There is a data and regulatory disparity that creates uneven inspection results. Produce was responsible for the greatest number of outbreaks. However, the CSPI found it to be among the safest foods to eat overall. Part of the disparity is differences in regulation and reporting.
Fresh produce, packaged foods and seafood fall under the jurisdiction of the U.S. Food and Drug Administration. Those foods led to more than twice as many outbreaks as meat and poultry, which is regulated by the U.S. Department of Agriculture. The 2011 FDA Food Safety Modernization Act gave the agency more authority to conduct frequent inspections of food processing plants, particularly higher-risk ones. But the agency has not finalized its regulations and Congress has not approved adequate funds to bring the reform law into full effect, according to the CSPI.
The report identified some of the worst outbreaks in the 10-year period:
- One was associated with Salmonella Heidelberg-contaminated chicken from Foster Farms. In March 2013, the CDC documented cases of 134 people in 13 states who were sickened and 33 who required hospitalization for illnesses from Foster Farms chicken. In October 2013, Foster Farms was implicated a second for a similar outbreak that sickened 481 people in 25 states.

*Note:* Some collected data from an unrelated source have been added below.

(** * pg_bgzip: block-gzip (BGZF) encoding for PostgreSQL

    A shallow embedding of [src/pg.c]: the block encoder
    [bgzip_compress_block], the SQL entry points [pg_bgzip_compress] and
    [pg_bgzip_gzip_compress], the byte constants and the two packing
    helpers.

    Modelling choices.
    - A byte is a [Z]; a buffer is a [list Z]; a pointer into a buffer is
      the buffer together with an offset, or the suffix it points at.
    - [size_t], [uint32_t] and [uint16_t] arithmetic is written with its
      wrap-around ([size_t], [u32], [u16]).
    - libdeflate is not part of the repository: it is a record of functions
      ([libdeflate]) the code is parameterised by, and what the code expects
      of it is stated apart ([output_fits], [inflates], [chunk_fits]).
    - [palloc]/[repalloc] never fail (note at the head of the source file);
      memory they hand out holds arbitrary bytes ([uninit]).
    - [elog(ERROR, ...)] does not return: it is the [Raised] outcome.  Every
      call of the allocator, of libdeflate and of [elog] is recorded in a
      trace, so that statements on what happened before a failure, or on
      what was released, can be made.
    - The host stores integers least significant byte first
      ([host_order]); what [packInt16] does on the other byte order is
      shown separately. *)

From Stdlib Require Import ZArith List Lia Bool.
Import ListNotations.
Open Scope Z_scope.

(** ** Machine integers and buffers *)

Definition u16 (x : Z) : Z := x mod 2 ^ 16.
Definition u32 (x : Z) : Z := x mod 2 ^ 32.
Definition size_t (x : Z) : Z := x mod 2 ^ 64.

Definition len {A : Type} (l : list A) : Z := Z.of_nat (length l).

(** [memcpy(dst + off, src, length src)] *)
Definition memcpy (dst : list Z) (off : Z) (src : list Z) : list Z :=
  firstn (Z.to_nat off) dst ++ src ++ skipn (Z.to_nat off + length src) dst.

(** The bytes of an unsigned integer, least significant first. *)
Fixpoint le_bytes (n : nat) (x : Z) : list Z :=
  match n with
  | O => []
  | S k => x mod 256 :: le_bytes k (x / 256)
  end.

Fixpoint le_decode (bs : list Z) : Z :=
  match bs with
  | [] => 0
  | b :: r => b + 256 * le_decode r
  end.

Inductive byte_order : Set := LittleEndian | BigEndian.

(** The object representation of an [n]-byte unsigned integer. *)
Definition object_bytes (h : byte_order) (n : nat) (x : Z) : list Z :=
  match h with
  | LittleEndian => le_bytes n x
  | BigEndian => rev (le_bytes n x)
  end.

Definition bswap (n : nat) (x : Z) : Z := le_decode (rev (le_bytes n x)).

Definition htole16 (h : byte_order) (x : Z) : Z :=
  match h with LittleEndian => u16 x | BigEndian => bswap 2 (u16 x) end.

Definition htole32 (h : byte_order) (x : Z) : Z :=
  match h with LittleEndian => u32 x | BigEndian => bswap 4 (u32 x) end.

(** [packInt16]: the converted value is kept in a [uint32_t], of which the
    first two bytes are copied. *)
Definition packInt16_on (h : byte_order) (buffer : list Z) (off : Z) (value : Z)
  : list Z :=
  let value_le := u32 (htole16 h (u16 value)) in
  memcpy buffer off (firstn 2 (object_bytes h 4 value_le)).

Definition packInt32_on (h : byte_order) (buffer : list Z) (off : Z) (value : Z)
  : list Z :=
  let value_le := htole32 h (u32 value) in
  memcpy buffer off (firstn 4 (object_bytes h 4 value_le)).

Definition host_order : byte_order := LittleEndian.

Definition packInt16 := packInt16_on host_order.
Definition packInt32 := packInt32_on host_order.

(** ** Constants *)

Definition BGZIP_BLOCK_SIZE : Z := 0xff00.
Definition BGZIP_MAX_BLOCK_SIZE : Z := 0x10000.
Definition BLOCK_HEADER_LENGTH : Z := 18.
Definition BLOCK_FOOTER_LENGTH : Z := 8.
Definition VARHDRSZ : Z := 4.

(** ["\037\213\010\4\0\0\0\0\0\377\6\0\102\103\2\0\0\0"] and its
    terminating NUL: 19 bytes. *)
Definition g_magic : list Z :=
  [31; 139; 8; 4; 0; 0; 0; 0; 0; 255; 6; 0; 66; 67; 2; 0; 0; 0; 0].

(** ["\037\213\010\4\0\0\0\0\0\377\6\0\102\103\2\0\033\0\3\0\0\0\0\0\0\0\0\0"]:
    28 bytes, the array has no room for the NUL. *)
Definition eof_marker : list Z :=
  [31; 139; 8; 4; 0; 0; 0; 0; 0; 255; 6; 0; 66; 67; 2; 0;
   27; 0; 3; 0; 0; 0; 0; 0; 0; 0; 0; 0].

(** ["\033\0\3\0\0\0\0\0\0\0\0\0"], the tail of the empty block. *)
Definition empty_block_tail : list Z := [27; 0; 3; 0; 0; 0; 0; 0; 0; 0; 0; 0].

(** ** Outcomes, diagnostics and the trace *)

Inductive elevel : Set := NOTICE | WARNING | ERROR.
(** X4. With a batch size of 0 and at least one training row the batch
    count is [Infinity]: [train] returns, having done nothing, when
    [iterations] is absent or not positive, and does not return when it is
    positive. *)
Theorem train_batchSize_zero h m o :
  this_options h m = Some o -> batchSize o = Some 0 -> features m <> [] ->
  (lt_prop 0 (iterations o) = false -> train h m = Some (h, m)) /\
  (lt_prop 0 (iterations o) = true -> train h m = None).
Proof.
  intros Ho Hbs Hf. unfold train. rewrite Ho. cbn [mbind option_bind].
  rewrite Hbs.
  assert (floor_div (nrows (features m)) (Some 0) = PInf) as ->.
  { unfold floor_div, nrows. simpl. by destruct (features m). }
  split; intros Hlt.
  - destruct (Z.to_nat (default 0 (iterations o))); cbn [epoch_loop].
    + rewrite Ho. cbn [mbind option_bind]. by rewrite Hlt.
    + rewrite Ho. cbn [mbind option_bind]. by rewrite Hlt.
  - destruct (iterations o) as [n|] eqn:Hn; [|done].
    assert (0 < n) as Hpos by (by apply Z.ltb_lt).
    change (default 0 (Some n)) with n.
    destruct (Z.to_nat n) as [|k] eqn:Ek; [lia|].
    cbn [epoch_loop]. rewrite Ho. cbn [mbind option_bind].
    by rewrite Hn, Hlt.
Qed.

(** What one pass does, spelled out: one new cost, the cost of the model
    as the pass leaves it, and the learning-rate rule on that cost and the
    one before it. *)
Lemma epoch_inv bq h m h' m' (l : loc) o (r : F) :
  epoch bq h m = Some (h', m') ->
  options m = Some l -> h !! l = Some o -> learningRate o = Some r ->
  exists w c,
    batch_loop bq h m = Some (set_weights w m) /\
    cost_of (set_weights w m) = Some c /\
    m' = set_costHistory (c :: costHistory m) (set_weights w m) /\
    h' = match costHistory m with
         | [] => h
         | previous :: _ =>
             <[l := set_learningRate
                      (if js_gt c previous then js_div r (lit 2%Q)
                       else js_mul r (lit 1.05%Q)) o]> h
         end.
Proof.
  unfold epoch. intros E El Ho Hr.
  destruct (batch_loop bq h m) as [m1|] eqn:E1; simpl in E; [|discriminate].
  destruct (batch_loop_frame _ _ _ _ E1) as [w ->].
  unfold recordCost in E.
  destruct (cost_of (set_weights w m)) as [c|] eqn:Ec; simpl in E;
    [|discriminate].
  exists w, c. split; [done|]. split; [done|].
  unfold optimizeLearningRate in E. simpl in E.
  destruct (costHistory m) as [|previous older]; simpl in E.
  - by injection E as <- <-.
  - rewrite El in E. simpl in E. rewrite Ho in E. simpl in E.
    rewrite Hr in E. simpl in E.
    destruct (js_gt c previous); by injection E as <- <-.
Qed.

Lemma set_learningRate_same o (r : F) :
  learningRate o = Some r -> set_learningRate r o = o.
Proof. destruct o; simpl. by intros ->. Qed.

Lemma set_learningRate_twice o (r r' : F) :
  set_learningRate r' (set_learningRate r o) = set_learningRate r' o.
Proof. done. Qed.

Lemma after_epochs_rate (k : nat) bq h m h' m' (l : loc) o (r : F) :
  options m = Some l -> h !! l = Some o -> learningRate o = Some r ->
  costHistory m = [] ->
  after_epochs k bq h m = Some (h', m') ->
  h' = <[l := set_learningRate (rate_of (costHistory m') r) o]> h.
Proof.
  intros El Ho Hr Hfresh. revert h' m'.
  induction k as [|k IH]; intros h' m'; simpl.
  - intros [= <- <-]. rewrite Hfresh. simpl.
    by rewrite (set_learningRate_same _ _ Hr), insert_id.
  - destruct (after_epochs k bq h m) as [[h1 m1]|] eqn:E1; simpl;
      [|discriminate].
    intros E. pose proof (IH _ _ eq_refl) as Hh1.
    destruct (after_epochs_frame _ _ _ _ _ _ _ E1 El) as ((_&_&Eo&_) & _ & _).
    assert (h1 !! l = Some (set_learningRate (rate_of (costHistory m1) r) o))
      as Ho1 by (rewrite Hh1; apply lookup_insert_eq).
    destruct (epoch_inv _ _ _ _ _ l
                (set_learningRate (rate_of (costHistory m1) r) o)
                (rate_of (costHistory m1) r) E)
      as (w & c & _ & _ & -> & ->); [congruence|exact Ho1|done|].
    simpl. destruct (costHistory m1) as [|previous older] eqn:Ec1.
    + exact Hh1.
    + rewrite Hh1 at 1. rewrite insert_insert_eq.
      by rewrite set_learningRate_twice.
Qed.

(** X6. After [train] on a fresh model the options object holds the
    learning rate that the recorded costs determine: the first pass leaves
    the rate alone, and every later pass halves it if its cost exceeds the
    cost of the pass before and multiplies it by 1.05 if not.  Nothing
    else in the heap changes. *)
Theorem train_learning_rate h m (l : loc) o (r : F) h' m' :
  options m = Some l -> h !! l = Some o -> learningRate o = Some r ->
  costHistory m = [] ->
  train h m = Some (h', m') ->
  h' = <[l := mkOptions (Some (rate_of (costHistory m') r)) (iterations o)
                        (batchSize o) (decisionBoundary o)]> h.
Proof.
  intros El Ho Hr Hfresh E.
  assert (this_options h m = Some o) as Hto
    by (unfold this_options; by rewrite El).
  rewrite (train_after_epochs _ _ _ Hto) in E.
  by apply (after_epochs_rate _ _ _ _ _ _ _ _ _ El Ho Hr Hfresh E).
Qed.
(* ===== verification/_CoqProject ===== *)
-Q . S2P
Prelude.v
Numerics.v
PyStr.v
PyJson.v
PyTime.v
Stores.v
Contracts.v
Replay.v
Canonical.v
PyVal.v
RiskModels.v
Amounts.v
RiskEngine.v
RiskSafety.v
RiskContract.v
RiskBatch.v
RiskStore.v
Invariants.v
ValidationRun.v
EvalModels.v
EvalService.v
EvalContract.v
ExecModels.v
OrderBuilder.v
ExecStore.v
ExecService.v
ExecFacts.v
ExecContract.v
OrchModels.v
Leadership.v
OrchEnv.v
Flatten.v
Session.v
SessionFacts.v
SessionContract.v
SessionVerdict.v
SessionTrading.v
FeatureModels.v
FeatureLedger.v
FeatureCore.v
FeatureResistance.v
FeatureJoins.v
FeatureEngine.v
FeatureStore.v
RecorderModels.v
RecorderStore.v
BatchWriter.v
RecorderAdapters.v
SecPoller.v
SecContract.v
StreamAdapter.v
Capture.v
CaptureContract.v
RecorderConfig.v
Settings.v
PaperGate.v
AnalyticsModels.v
Analytics.v
PaperAcceptance.v
AnalyticsContract.v
OperationsModels.v
Operations.v
OperationsContract.v
ReleaseModels.v
Release.v
ReleaseContract.v
Scanner.v
ScannerContract.v
DecimalText.v
Alpaca.v
AlpacaContract.v
AlpacaOps.v
AlpacaOpsContract.v
MarketData.v
(** ** Quantize and integral rounding *)

Lemma rescale_floor a e :
  expo (dec.rescale RFloor a e) = e ∧
  (dval (dec.rescale RFloor a e) <= dval a /\ dval a < dval (dec.rescale RFloor a e) + bp10 e)%Q.
Proof.
  unfold dec.rescale. pose proof (bp10_pos e) as Hp. destruct (Z.leb_spec e (expo a)) as [He|He].
  - split; [done|]. pose proof (dval_align a e He) as H.
    change (dval (Dec (dec.align a e) e)) with (inject_Z (dec.align a e) * bp10 e)%Q. split; lra.
  - split; [done|]. simpl. set (m := 10 ^ (e - expo a)).
    assert (0 < m) as Hm by (apply Z.pow_pos_nonneg; lia).
    pose proof (Z.mul_div_le (coef a) m Hm). pose proof (Z.mul_succ_div_gt (coef a) m Hm).
    assert (bp10 e == inject_Z m * bp10 (expo a))%Q as Hbe.
    { unfold m. rewrite <- bp10_nonneg, <- bp10_add by lia. by replace (e - expo a + expo a) with e by lia. }
    pose proof (bp10_pos (expo a)) as Hpa.
    assert (dval (Dec (coef a / m) e) == inject_Z (m * (coef a / m)) * bp10 (expo a))%Q as ->.
    { unfold dval; simpl. rewrite Hbe, inject_Z_mult. ring. }
    rewrite Hbe. unfold dval. split.
    + apply Qmult_le_compat_r; [by rewrite <- Zle_Qle | lra].
    + rewrite <- Qmult_plus_distr_l, <- inject_Z_plus. apply Qmult_lt_compat_r; [done|].
      rewrite <- Zlt_Qlt. lia.
Qed.
(* ===== verification/PyJson.v ===== *)
(** * PyJson: which texts [json.loads] accepts

    The grammar of Python's json decoder: JSON with NaN, Infinity and
    -Infinity, strings without control characters, and integers of at most
    4300 digits.  Only the outcome is modelled, not the value: accepted, or the
    exception raised.  The interpreter's recursion limit is not modelled. *)
From Stdlib Require Import Ascii String.
From S2P Require Import Prelude PyStr.

#[local] Open Scope Z_scope.

Definition char_in (lo hi : nat) (c : ascii) : bool := (lo <=? nat_of_ascii c)%nat && (nat_of_ascii c <=? hi)%nat.
Definition json_space (c : ascii) : bool := existsb (Ascii.eqb c) [" "; "009"; "010"; "013"]%char.
Definition is_hex_digit (c : ascii) : bool := is_digit c || char_in 65 70 c || char_in 97 102 c.

Fixpoint skip_spaces (l : chars) : chars :=
  match l with c :: l' => if json_space c then skip_spaces l' else l | [] => [] end.

Definition JSONDecodeError : exn := EOther "JSONDecodeError" "".
Definition digits_limit : exn := EValue "Exceeds the limit (4300 digits) for integer string conversion".

(** The rest of a string, after its opening quote. *)
Fixpoint string_rest (l : chars) : result chars :=
  match l with
  | [] => Err JSONDecodeError
  | c :: l' =>
      if Ascii.eqb c "034" then Ok l'
      else if Ascii.eqb c "\" then
        match l' with
        | "u"%char :: a :: b :: x :: y :: l'' =>
            if forallb is_hex_digit [a; b; x; y] then string_rest l'' else Err JSONDecodeError
        | e :: l'' => if existsb (Ascii.eqb e) ["034"; "\"; "/"; "b"; "f"; "n"; "r"; "t"]%char then string_rest l'' else Err JSONDecodeError
        | [] => Err JSONDecodeError
        end
      else if (nat_of_ascii c <? 32)%nat then Err JSONDecodeError
      else string_rest l'
  end.

(** A number: the rest after it.  A fraction or an exponent without digits is
    left in the rest. *)
Definition take_fraction (l : chars) : bool * chars :=
  match l with
  | "."%char :: l' => match span_digits l' with (_ :: _, r) => (true, r) | _ => (false, l) end
  | _ => (false, l)
  end.
Definition take_exponent (l : chars) : bool * chars :=
  match l with
  | c :: l' =>
      if existsb (Ascii.eqb c) ["e"; "E"]%char then
        let l2 := match l' with s :: r => if existsb (Ascii.eqb s) ["+"; "-"]%char then r else l' | [] => [] end in
        match span_digits l2 with (_ :: _, r) => (true, r) | _ => (false, l) end
      else (false, l)
  | [] => (false, l)
  end.
Definition number_rest (l : chars) : result chars :=
  match l with
  | c :: l' =>
      if is_digit c then
        let (ds, r) := if Ascii.eqb c "0" then ([c], l') else span_digits l in
        let (frac, r1) := take_fraction r in
        let (expo, r2) := take_exponent r1 in
        if frac || expo then Ok r2
        else if (4300 <? length ds)%nat then Err digits_limit else Ok r2
      else Err JSONDecodeError
  | [] => Err JSONDecodeError
  end.

(** The rest after a constant. *)
Fixpoint after (w l : chars) : result chars :=
  match w, l with
  | [], _ => Ok l
  | a :: w', b :: l' => if Ascii.eqb a b then after w' l' else Err JSONDecodeError
  | _, [] => Err JSONDecodeError
  end.
Definition constant (w : string) : chars → result chars := after (list_ascii_of_string w).

(** A value, with no space before it; the members of an object and the elements
    of an array, from one that must follow. *)
Fixpoint json_value (fuel : nat) (l : chars) : result chars :=
  match fuel with
  | O => Err EDiverge
  | S n =>
      match l with
      | [] => Err JSONDecodeError
      | c :: r =>
          if Ascii.eqb c "034" then string_rest r
          else if Ascii.eqb c "{" then
            match skip_spaces r with
            | "}"%char :: r' => Ok r'
            | r' => json_members n r'
            end
          else if Ascii.eqb c "[" then
            match skip_spaces r with
            | "]"%char :: r' => Ok r'
            | r' => json_elements n r'
            end
          else if Ascii.eqb c "n" then constant "null" l
          else if Ascii.eqb c "t" then constant "true" l
          else if Ascii.eqb c "f" then constant "false" l
          else if Ascii.eqb c "N" then constant "NaN" l
          else if Ascii.eqb c "I" then constant "Infinity" l
          else if Ascii.eqb c "-" then
            match r with "I"%char :: _ => constant "Infinity" r | _ => number_rest r end
          else number_rest l
      end
  end
with json_members (fuel : nat) (l : chars) : result chars :=
  match fuel with
  | O => Err EDiverge
  | S n =>
      match l with
      | "034"%char :: r =>
          r1 ← string_rest r;
          match skip_spaces r1 with
          | ":"%char :: r2 =>
              r3 ← json_value n (skip_spaces r2);
              match skip_spaces r3 with
              | "}"%char :: r4 => Ok r4
              | ","%char :: r4 => json_members n (skip_spaces r4)
              | _ => Err JSONDecodeError
              end
          | _ => Err JSONDecodeError
          end
      | _ => Err JSONDecodeError
      end
  end
with json_elements (fuel : nat) (l : chars) : result chars :=
  match fuel with
  | O => Err EDiverge
  | S n =>
      r1 ← json_value n l;
      match skip_spaces r1 with
      | "]"%char :: r2 => Ok r2
      | ","%char :: r2 => json_elements n (skip_spaces r2)
      | _ => Err JSONDecodeError
      end
  end.

(** [json.loads(s)]: two calls per character at most. *)
Definition json_loads (s : string) : result unit :=
  let l := list_ascii_of_string s in
  r ← json_value (S (2 * length l)) (skip_spaces l);
  match skip_spaces r with [] => Ok tt | _ => Err JSONDecodeError end.

Example json_loads_examples :
  map (λ s, is_ok (json_loads s))
    ["{}"; " [1, -2.5e3, NaN] "; "{'a': 1}"; "[1,]"; "01"; "1."; "nul"; ""; "[[[]]]"; "-Infinity"; "true false"]
  = [true; true; false; false; false; false; false; false; true; true; false].
Proof. vm_compute. reflexivity. Qed.

(** ** The fuel is enough *)

(** An outcome that is not divergence, whose rest is no longer than [n]. *)
Definition rest_within (n : nat) (r : result chars) : Prop :=
  match r with Ok r => (length r <= n)%nat | Err e => e ≠ EDiverge end.

Lemma rest_within_le n m r : rest_within n r → (n <= m)%nat → rest_within m r.
Proof. destruct r; simpl; [lia | done]. Qed.

Lemma skip_spaces_length l : (length (skip_spaces l) <= length l)%nat.
Proof. induction l as [|c l IH]; simpl; [done|]. destruct (json_space c); simpl; lia. Qed.

Lemma span_digits_length l : (length (span_digits l).2 <= length l)%nat.
Proof. induction l as [|c l IH]; simpl; [done|]. destruct (is_digit c); [destruct (span_digits l); simpl in *; lia | done]. Qed.

Lemma string_rest_within l : rest_within (length l) (string_rest l).
Proof.
  induction l as [l IH] using (induction_ltof1 _ (@length ascii)). unfold ltof in IH.
  assert (∀ k, (length k < length l)%nat → rest_within (length l) (string_rest k)) as Hk.
  { intros k Hlt. eapply rest_within_le; [by apply IH | lia]. }
  destruct l as [|c l]; [done|]. cbn [string_rest]. simpl in Hk.
  repeat case_match; first [done | apply Hk; simpl; lia | simpl; lia].
Qed.

Lemma take_fraction_length l : (length (take_fraction l).2 <= length l)%nat.
Proof.
  unfold take_fraction. destruct l as [|c l]; [done|]. pose proof (span_digits_length l) as H.
  destruct (span_digits l) as [[|d ds] r]; repeat case_match; simpl in *; try lia; naive_solver lia.
Qed.

Lemma take_exponent_length l : (length (take_exponent l).2 <= length l)%nat.
Proof.
  unfold take_exponent. destruct l as [|c l]; [done|]. destruct (existsb _ _); [|done]. cbv zeta.
  set (k := match l with [] => _ | _ => _ end). assert (length k <= length l)%nat as Hk.
  { unfold k. destruct l as [|x l]; [done|]. destruct (existsb _ _); simpl; lia. }
  clearbody k. pose proof (span_digits_length k) as H. destruct (span_digits k) as [[|d ds] r]; simpl in *; lia.
Qed.

Lemma number_rest_within l : rest_within (length l) (number_rest l).
Proof.
  unfold number_rest. destruct l as [|c l]; [done|]. destruct (is_digit c); [|done].
  set (p := if Ascii.eqb c "0" then _ else _). assert (length p.2 <= S (length l))%nat as Hp.
  { unfold p. destruct (Ascii.eqb c "0"); [simpl; lia | apply (span_digits_length (c :: l))]. }
  destruct p as [ds r]. simpl in Hp. pose proof (take_fraction_length r) as H1. destruct (take_fraction r) as [frac r1].
  pose proof (take_exponent_length r1) as H2. destruct (take_exponent r1) as [expo r2]. simpl in *.
  repeat case_match; simpl; (lia || done).
Qed.

Lemma after_within w l : rest_within (length l) (after w l).
Proof.
  revert l. induction w as [|a w IH]; intros [|b l]; simpl; try done; try lia.
  destruct (Ascii.eqb a b); [eapply rest_within_le; [apply IH | lia] | done].
Qed.

Lemma rest_within_bind n m r (f : chars → result chars) :
  rest_within n r → (∀ k, (length k <= n)%nat → rest_within m (f k)) → rest_within m (r ≫= f).
Proof. destruct r; simpl; [intros Hn Hf; by apply Hf | done]. Qed.

Lemma skip_within n l (f : chars → result chars) m :
  (length l <= n)%nat → (∀ k, (length k <= n)%nat → rest_within m (f k)) → rest_within m (f (skip_spaces l)).
Proof. intros Hl Hf. apply Hf. pose proof (skip_spaces_length l). lia. Qed.

(** Each call leaves a rest no longer than its text, within its fuel. *)
Lemma json_within fuel :
  (∀ l, (2 * length l < fuel)%nat → rest_within (length l) (json_value fuel l)) ∧
  (∀ l, (2 * length l < fuel)%nat → rest_within (length l) (json_members fuel l)) ∧
  (∀ l, (2 * length l + 1 < fuel)%nat → rest_within (length l) (json_elements fuel l)).
Proof.
  induction fuel as [|n (IHv & IHm & IHe)]; [split; [|split]; intros l; lia|].
  assert (∀ k r, (length r <= k)%nat → rest_within k (Ok r)) as Hok by done.
  split; [|split]; intros l Hl.
  - destruct l as [|c r]; [done|]. cbn [json_value]. cbn [length] in Hl |- *.
    pose proof (skip_spaces_length r) as Hs. set (k := skip_spaces r) in *. clearbody k.
    repeat match goal with
    | |- context [if ?b then _ else _] => destruct b
    end; try apply (after_within _ (c :: r)); try apply (number_rest_within (c :: r)).
    + eapply rest_within_le; [apply string_rest_within | lia].
    + repeat case_match; first [apply Hok; simpl in *; lia | eapply rest_within_le; [apply IHm; simpl in *; lia | simpl in *; lia]].
    + repeat case_match; first [apply Hok; simpl in *; lia | eapply rest_within_le; [apply IHe; simpl in *; lia | simpl in *; lia]].
    + assert (rest_within (S (length r)) (number_rest r)) by (eapply rest_within_le; [apply number_rest_within | lia]).
      assert (rest_within (S (length r)) (constant "Infinity" r)) by (eapply rest_within_le; [apply after_within | lia]).
      repeat case_match; done.
  - destruct l as [|c r]; [done|]. cbn [json_members]. cbn [length] in Hl |- *.
    assert (rest_within (S (length r))
      (r1 ← string_rest r;
       match skip_spaces r1 with
       | ":"%char :: r2 =>
           r3 ← json_value n (skip_spaces r2);
           match skip_spaces r3 with
           | "}"%char :: r4 => Ok r4
           | ","%char :: r4 => json_members n (skip_spaces r4)
           | _ => Err JSONDecodeError
           end
       | _ => Err JSONDecodeError
       end)) as H; [|by repeat case_match].
    eapply rest_within_bind; [apply string_rest_within|]. intros r1 H1. pose proof (skip_spaces_length r1).
    destruct (skip_spaces r1) as [|d r2]; [done|]. cbn [length] in *.
    assert (rest_within (S (length r))
      (r3 ← json_value n (skip_spaces r2);
       match skip_spaces r3 with
       | "}"%char :: r4 => Ok r4
       | ","%char :: r4 => json_members n (skip_spaces r4)
       | _ => Err JSONDecodeError
       end)) as H2; [|by repeat case_match].
    pose proof (skip_spaces_length r2). eapply rest_within_bind; [apply IHv; lia|]. intros r3 H3.
    pose proof (skip_spaces_length r3). destruct (skip_spaces r3) as [|e r4]; [done|]. cbn [length] in *.
    pose proof (skip_spaces_length r4).
    assert (rest_within (S (length r)) (Ok r4)) by (apply Hok; lia).
    assert (rest_within (S (length r)) (json_members n (skip_spaces r4))) by (eapply rest_within_le; [apply IHm; lia | lia]).
    by repeat case_match.
  - cbn [json_elements]. eapply rest_within_bind; [apply IHv; lia|]. intros r1 H1.
    pose proof (skip_spaces_length r1). destruct (skip_spaces r1) as [|e r2]; [done|]. cbn [length] in *.
    pose proof (skip_spaces_length r2).
    assert (rest_within (length l) (Ok r2)) by (apply Hok; lia).
    assert (rest_within (length l) (json_elements n (skip_spaces r2))) by (eapply rest_within_le; [apply IHe; lia | lia]).
    by repeat case_match.
Qed.

(** [json.loads] always ends, with a value or an exception. *)
Lemma json_loads_ends s : json_loads s ≠ Err EDiverge.
Proof.
  unfold json_loads. cbv zeta. set (l := list_ascii_of_string s). pose proof (skip_spaces_length l).
  destruct (json_within (S (2 * length l))) as [Hv _]. specialize (Hv (skip_spaces l) ltac:(lia)).
  destruct (json_value _ _) as [r|e]; simpl in *; [by destruct (skip_spaces r) | congruence].
Qed.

- Another came from pasteurized milk served in the California State Prisons in May 2006. The mil was contaminated and resulted in 1,644 inmates getting sick in the largest single-source outbreak.
- Salmonella Typhimurium contaminated jalapeño, Serrano and other pepper products in April 2008 sickened over 1,500 people in 42 states. Two died and 308 required hospitalization.
- In 2011, Listeria-contaminated cantaloupe from Colorado-based Jensen Farms led to the most deadly foodborne outbreak. The cantaloupe sickened 148 people in 28 states, and 21 percent of those taken ill died.
One other area the researchers found need for inspectors to address as an urgent public health risk was unpasteurized dairy products, like queso fresco and raw milk. The report notes that only 1 percent of Americans drink unpasteurized milk. However, their analysis showed that 70 percent of the outbreaks associated with milk came from unpasteurized milk. They strongly emphasized that consumers should avoid raw milk.
The decline in recent foodborne illness reporting needs further analysis to determine if the situation is still as bad as it was or food safety has improved. It is especially important to those who are more likely to frequent restaurants than cook at home.